GPs are being sued by patients who have to wait long for hospital treatment, said the co-chair of the GPC UK.
There is ‘clear evidence’ of this sort of case against referring GPs in Northern Ireland, said Dr Alan Stout, in his role as the country’s GPC chairman.
Dr. Stout cited examples of patients who have experienced delays in secondary care and blamed GPs for not pushing ‘hard enough’.
GPs in Northern Ireland are not backed by a state-backed reimbursement scheme as they are in England and Wales, meaning they have to pay ‘astronomical’ fees of up to around £10,000 a year for a full-time GP, said Dr. naughty .
At the recent LMC conference in the UK, Dr Michael McKenna of the Eastern LMC in Northern Ireland said during a debate on the use of private healthcare that the waiting list for some specialties could be up to nine years.
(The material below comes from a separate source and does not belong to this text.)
Definition EnsureDefaultEntity (withManifest : bool) : M unit := SeedDemoEntities withManifest.
Definition EnsureDefaultTEEPAgent (withStatus : bool) : M unit := SeedDemoAgent withStatus.
End seed.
The latest figures from the NI Department of Health showed that as of March this year, nearly 50% of patients waiting for their first consultant-led outpatient appointment had waited more than a year.
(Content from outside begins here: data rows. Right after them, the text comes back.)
(* ===== verification/Server.v ===== *)
(** The HTTP front end: [internal/server/handler.go] and the wiring of
    [internal/server/server.go].

    Logging is left out; [logReply] only logs.  [net/http] is modelled as far as the
    handlers use it: a request's method, path, two headers and body, and the response
    they write. *)

From S2P Require Import Prelude Model Db Evolve AgentRepo ManifestRepo StatusRepo Wire Lib.
From S2P Require Import Suit Teep Rats Qvl Collateral Verifiers Tam.

(** ** Requests and responses *)

(** A body: its bytes, whether the connection fails after them, and the result of
    [Body.Close()]. *)
Record Body := mkBody {
  Body_Bytes : bytes;
  Body_ReadFails : bool;
  Body_CloseFails : bool;
}.

(** [r.Header.Get] of an absent header is the empty string. *)
Record Request := mkRequest {
  Req_Method : string;
  Req_Path : string;
  Req_Accept : string;
  Req_ContentType : string;
  Req_Body : Body;
}.

Record Response := mkResponse {
  Resp_Status : Z;
  Resp_Headers : list (string * string);
  Resp_Body : bytes;
}.

Record responseSpec := mkResponseSpec {
  status : Z;
  body : option bytes;
  contentType : string;
}.

Definition StatusOK : Z := 200.
Definition StatusNoContent : Z := 204.
Definition StatusBadRequest : Z := 400.
Definition StatusUnauthorized : Z := 401.
Definition StatusForbidden : Z := 403.
Definition StatusNotFound : Z := 404.
Definition StatusMethodNotAllowed : Z := 405.
Definition StatusRequestEntityTooLarge : Z := 413.
Definition StatusUnsupportedMediaType : Z := 415.
Definition StatusInternalServerError : Z := 500.
Definition StatusServiceUnavailable : Z := 503.

Definition newline : bytes := bs [10]%Z.

(** [http.Error(w, error, code)]. *)
Definition http_Error (error : string) (code : Z) : Response :=
  mkResponse code
    [("Content-Type", "text/plain; charset=utf-8"); ("X-Content-Type-Options", "nosniff")]
    (GoText.bytes_of_string error ++ newline).

Definition internal_server_error : Response :=
  http_Error "Internal Server Error" StatusInternalServerError.
Definition method_not_allowed : Response := http_Error "Method Not Allowed" StatusMethodNotAllowed.

Definition defaultHeaders : list (string * string) :=
  [("Cache-Control", "no-store"); ("X-Content-Type-Options", "nosniff");
   ("Content-Security-Policy", "default-src 'none'"); ("Referrer-Policy", "no-referrer")].

Definition writeResponse (spec : responseSpec) : Response :=
  match slice (body spec) with
  | [] => mkResponse (status spec) [("Server", "Bar/2.2")] []
  | b => mkResponse (status spec)
           (("Server", "Bar/2.2") :: defaultHeaders ++
            [("Content-Type", contentType spec); ("Content-Length", pretty.pretty (len b))]) b
  end.

Definition maxRequestBodyBytes : Z := Z.shiftl 32 10.
Definition maxRequestBodyBytesForSUIT : Z := Z.shiftl 32 20.

(** [io.ReadAll(http.MaxBytesReader(w, r.Body, limit))]: the limit is hit before a later
    read error. *)
Inductive read_result := ReadOK (b : bytes) | ReadTooLarge | ReadFailed.

Definition ReadAll (limit : Z) (b : Body) : read_result :=
  if Z.ltb limit (len (Body_Bytes b)) then ReadTooLarge
  else if Body_ReadFails b then ReadFailed
  else ReadOK (Body_Bytes b).

(** ** Handlers *)

Section handlers.
Context `{Platform} `{Lib}.

Definition tamOverHttp (t : TAM) (r : Request) : M Response :=
  if negb (String.eqb (Req_Method r) "POST") then mret internal_server_error
  else if negb (String.eqb (Req_Accept r) "application/teep+cbor") then
    mret (http_Error "This endpoint only accepts Accept: application/teep+cbor"
            StatusUnsupportedMediaType)
  else if negb (String.eqb (Req_ContentType r) "application/teep+cbor") then
    mret (http_Error "This endpoint only accepts Content-Type: application/teep+cbor"
            StatusUnsupportedMediaType)
  else
    match ReadAll maxRequestBodyBytes (Req_Body r) with
    | ReadTooLarge | ReadFailed => mret internal_server_error
    | ReadOK body =>
        if Body_CloseFails (Req_Body r) then mret internal_server_error
        else
          res ← try (ResolveTEEPMessage t body);
          match res with
          | inr err =>
              if bool_decide (err = ErrVerifierNotConfigured) then
                mret (http_Error "verifier client is not configured, so attestation with challenge-response is not available" StatusServiceUnavailable)
              else mret internal_server_error
          | inl responseBody =>
              match slice responseBody with
              | [] => mret (writeResponse (mkResponseSpec StatusNoContent None ""))
              | _ => mret (writeResponse
                             (mkResponseSpec StatusOK responseBody "application/teep+cbor"))
              end
          end
    end.

(** [append] to a nil slice: nil when nothing was appended. *)
Definition appended {A} (l : list A) : option (list A) :=
  match l with [] => None | _ => Some l end.

Definition getManifests (r : Request) : M Response :=
  if negb (String.eqb (Req_Method r) "GET") then mret method_not_allowed
  else if negb (String.eqb (Req_Accept r) "application/cbor") then
    mret (http_Error "This endpoint only accepts Accept: application/cbor" StatusUnsupportedMediaType)
  else
    res ← try GetManifests;
    match res with
    | inr _ => mret (http_Error "failed to get SUIT Manifest" StatusInternalServerError)
    | inl storedManifests =>
        match Marshal_overviews (appended (map overview_of storedManifests)) with
        | None => mret (http_Error "failed to get SUIT Manifest" StatusInternalServerError)
        | Some encoded =>
            mret (writeResponse (mkResponseSpec StatusOK (Some encoded) "application/cbor"))
        end
    end.

Definition bad_manifest : Response := http_Error "failed to parse SUIT Manifest" StatusBadRequest.

(** What [addTCManifest] does once the body is read; its result is the response. *)
Definition register_error (err : error) : Response :=
  if bool_decide (err = ErrNotAuthenticated) then
    http_Error "the manifest signing key is not trusted by the TAM" StatusBadRequest
  else if bool_decide (err = ErrSUITManifestSmallerSequenceNumber) then
    http_Error "the manifest sequence number should be bigger than the existing one" StatusBadRequest
  else if bool_decide (err = ErrSUITManifestSigningKeyMismatch) then
    http_Error "the manifest signing key should be the same as the existing one" StatusBadRequest
  else http_Error "failed to add SUIT Manifest" StatusInternalServerError.

Definition registerManifest (body : bytes) : M Response :=
  parsed ← try (lift (Unmarshal_with Envelope_UnmarshalCBOR body));
  match parsed with
  | inr _ => mret bad_manifest
  | inl envelope =>
      let kid := Block_KID (AuthenticationBlock0 (Envelope_AuthenticationWrapper envelope)) in
      skipped ← lift (SkipTag body (spare_capacity body));
      let '(_, untaggedEnvelopeBytes) := skipped in
      key ← try (GetEntityKey kid);
      match key with
      | inr _ | inl None => mret bad_manifest
      | inl (Some key) =>
          verified ← try (lift (Envelope_Verify envelope key));
          match verified with
          | inr _ => mret bad_manifest
          | inl _ =>
              manifest ← try (lift (Unmarshal_NestedManifest (ManifestBstr envelope)));
              match manifest with
              | inr _ => mret bad_manifest
              | inl manifest =>
                  match Components (Manifest_Common manifest) with
                  | [component] =>
                      match Marshal_component_id component with
                      | None => mret bad_manifest
                      | Some encodedComponentID =>
                          r ← try (SetEnvelope (Some untaggedEnvelopeBytes)
                                     (DigestBstr (Envelope_AuthenticationWrapper envelope)) kid
                                     encodedComponentID (ManifestSequenceNumber manifest));
                          match r with
                          | inr err => mret (register_error err)
                          | inl _ =>
                              mret (writeResponse (mkResponseSpec StatusOK
                                      (Some (GoText.bytes_of_string "OK" ++ newline)) "text/plain"))
                          end
                      end
                  | _ => mret bad_manifest
                  end
              end
          end
      end
  end.

Definition addTCManifest (r : Request) : M Response :=
  if negb (String.eqb (Req_Method r) "POST") then mret method_not_allowed
  else if negb (String.eqb (Req_ContentType r) "application/suit-envelope+cose") then
    mret (http_Error "This endpoint only accepts Content-Type: application/suit-envelope+cose"
            StatusUnsupportedMediaType)
  else
    match ReadAll maxRequestBodyBytesForSUIT (Req_Body r) with
    | ReadTooLarge => mret (http_Error "request body is too large" StatusRequestEntityTooLarge)
    | ReadFailed => mret bad_manifest
    | ReadOK body =>
        if Body_CloseFails (Req_Body r) then mret bad_manifest
        else registerManifest body
    end.

Definition adminName : string := "admin@example.com".

(** [entity.IsTAMAdmin] of a nil [*model.Entity] is a nil dereference. *)
Definition getAgentList (r : Request) : M Response :=
  if negb (String.eqb (Req_Method r) "GET") then mret method_not_allowed
  else if negb (String.eqb (Req_Accept r) "application/cbor") then
    mret (http_Error "This endpoint only accepts Accept: application/cbor" StatusUnsupportedMediaType)
  else
    entity ← try (FindEntity adminName);
    match entity with
    | inr _ => mret (http_Error "unauthorized" StatusUnauthorized)
    | inl None => panic
    | inl (Some entity) =>
        if IsTAMAdmin entity || (IsDeviceAdmin entity && Z.ltb 0 (Entity_ID entity)) then
          res ← try GetAgentStatuses;
          match res with
          | inr _ => mret (http_Error "failed to get TEEP Agent list" StatusInternalServerError)
          | inl agentList =>
              match Marshal_status_keys agentList with
              | None => mret (http_Error "failed to encode TEEP Agent list" StatusInternalServerError)
              | Some encoded =>
                  mret (writeResponse (mkResponseSpec StatusOK (Some encoded) "application/cbor"))
              end
          end
        else mret (http_Error "forbidden" StatusForbidden)
    end.

(** The loop over the key ids: unknown agents are skipped, an error stops it. *)
Fixpoint collect_statuses (kids : list bytes) : M (list AgentStatusRecord) :=
  match kids with
  | [] => mret []
  | kid :: rest =>
      agentStatus ← GetAgentStatus kid;
      statusList ← collect_statuses rest;
      mret (match agentStatus with Some s => s :: statusList | None => statusList end)
  end.

Definition getAgentStatus (r : Request) : M Response :=
  let bad := http_Error "failed to parse Request Body" StatusBadRequest in
  if negb (String.eqb (Req_Method r) "POST") then mret method_not_allowed
  else if negb (String.eqb (Req_Accept r) "application/cbor") then
    mret (http_Error "This endpoint only accepts Accept: application/cbor" StatusUnsupportedMediaType)
  else if negb (String.eqb (Req_ContentType r) "application/cbor") then
    mret (http_Error "This endpoint only accepts Content-Type: application/cbor"
            StatusUnsupportedMediaType)
  else
    match ReadAll maxRequestBodyBytes (Req_Body r) with
    | ReadTooLarge => mret (http_Error "request body is too large" StatusRequestEntityTooLarge)
    | ReadFailed => mret bad
    | ReadOK body =>
        if Body_CloseFails (Req_Body r) then mret bad
        else
          match cbor_bytes_list body with
          | None => mret bad
          | Some kids =>
              entity ← try (FindEntity adminName);
              match entity with
              | inr _ => mret (http_Error "failed to find Device Admin entity" StatusBadRequest)
              | inl _ =>
                  res ← try (collect_statuses kids);
                  match res with
                  | inr _ =>
                      mret (http_Error "failed to get TEEP Agent status" StatusInternalServerError)
                  | inl statusList =>
                      match Marshal_status_records (appended statusList) with
                      | None =>
                          mret (http_Error "failed to encode TEEP Agent status" StatusInternalServerError)
                      | Some encoded =>
                          mret (writeResponse
                                  (mkResponseSpec StatusOK (Some encoded) "application/cbor"))
                      end
                  end
              end
          end
    end.

Definition ServeHTTP (t : TAM) (r : Request) : M Response :=
  if String.eqb (Req_Path r) "/tam" then tamOverHttp t r
  else if String.eqb (Req_Path r) "/SUITManifestService/ListManifests" then getManifests r
  else if String.eqb (Req_Path r) "/SUITManifestService/RegisterManifest" then addTCManifest r
  else if String.eqb (Req_Path r) "/AgentService/ListAgents" then getAgentList r
  else if String.eqb (Req_Path r) "/AgentService/GetAgentStatus" then getAgentStatus r
  else mret (http_Error "404 page not found" StatusNotFound).
End handlers.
Dr. Alan Stout told Pulse that the lack of state-backed reimbursement means there is a ‘very clear discrepancy between GPs in Northern Ireland and in the rest of the UK’.
He said: ‘The big problem that comes from that, with a health service that’s in such trouble, is that we see the waiting lists and the recycling of patients back to the GP on the waiting lists, and obviously the problems in the ER and everywhere. trying to discharge patients earlier and earlier.
‘So what we’re seeing is that risk is going up quite a bit for GPs and managing risk is going up quite a bit. But we are still asked to pay for it, and that is very generous.’
Asked about specific cases where GPs have been sued over problems in secondary care, Dr Stout added: ‘That’s exactly what we’ve had in my practice, about delays in diagnosis and ultimately in treatment.
‘There are certainly cases where they come to the GP and say ‘this was missed or there was too much delay and it’s your fault – you didn’t push hard enough or you didn’t prioritize hard enough’ and so on. There are very clear indications that cases like this do occur.’
In 2019, the system was changed in England and Wales so that state-backed schemes automatically cover all GPs if they provide NHS services. In Scotland, compensation costs are lower, but there is no state-backed scheme.
The Northern Ireland Department of Health has not yet responded to calls from the BMA for a similar scheme to be introduced in England and Wales.
This means GPs with overstretched health care ‘carry enormous risks’, as well as the cost of covering their own compensation, says Dr Stout.
On the success of these kinds of claims, Dr Stout said, ‘It’s not even that, it’s the time and the stress around it. It takes an awful lot of time on what is already a flat subject.
‘Every time you receive a complaint against your practice, it has a very big effect on people.
“It changes people’s behavior moving forward in terms of the levels of risk they’re willing to accept and take.”
The BMA told Pulse it was unaware of any GPs in England being prosecuted for delays in second-line diagnosis or treatment.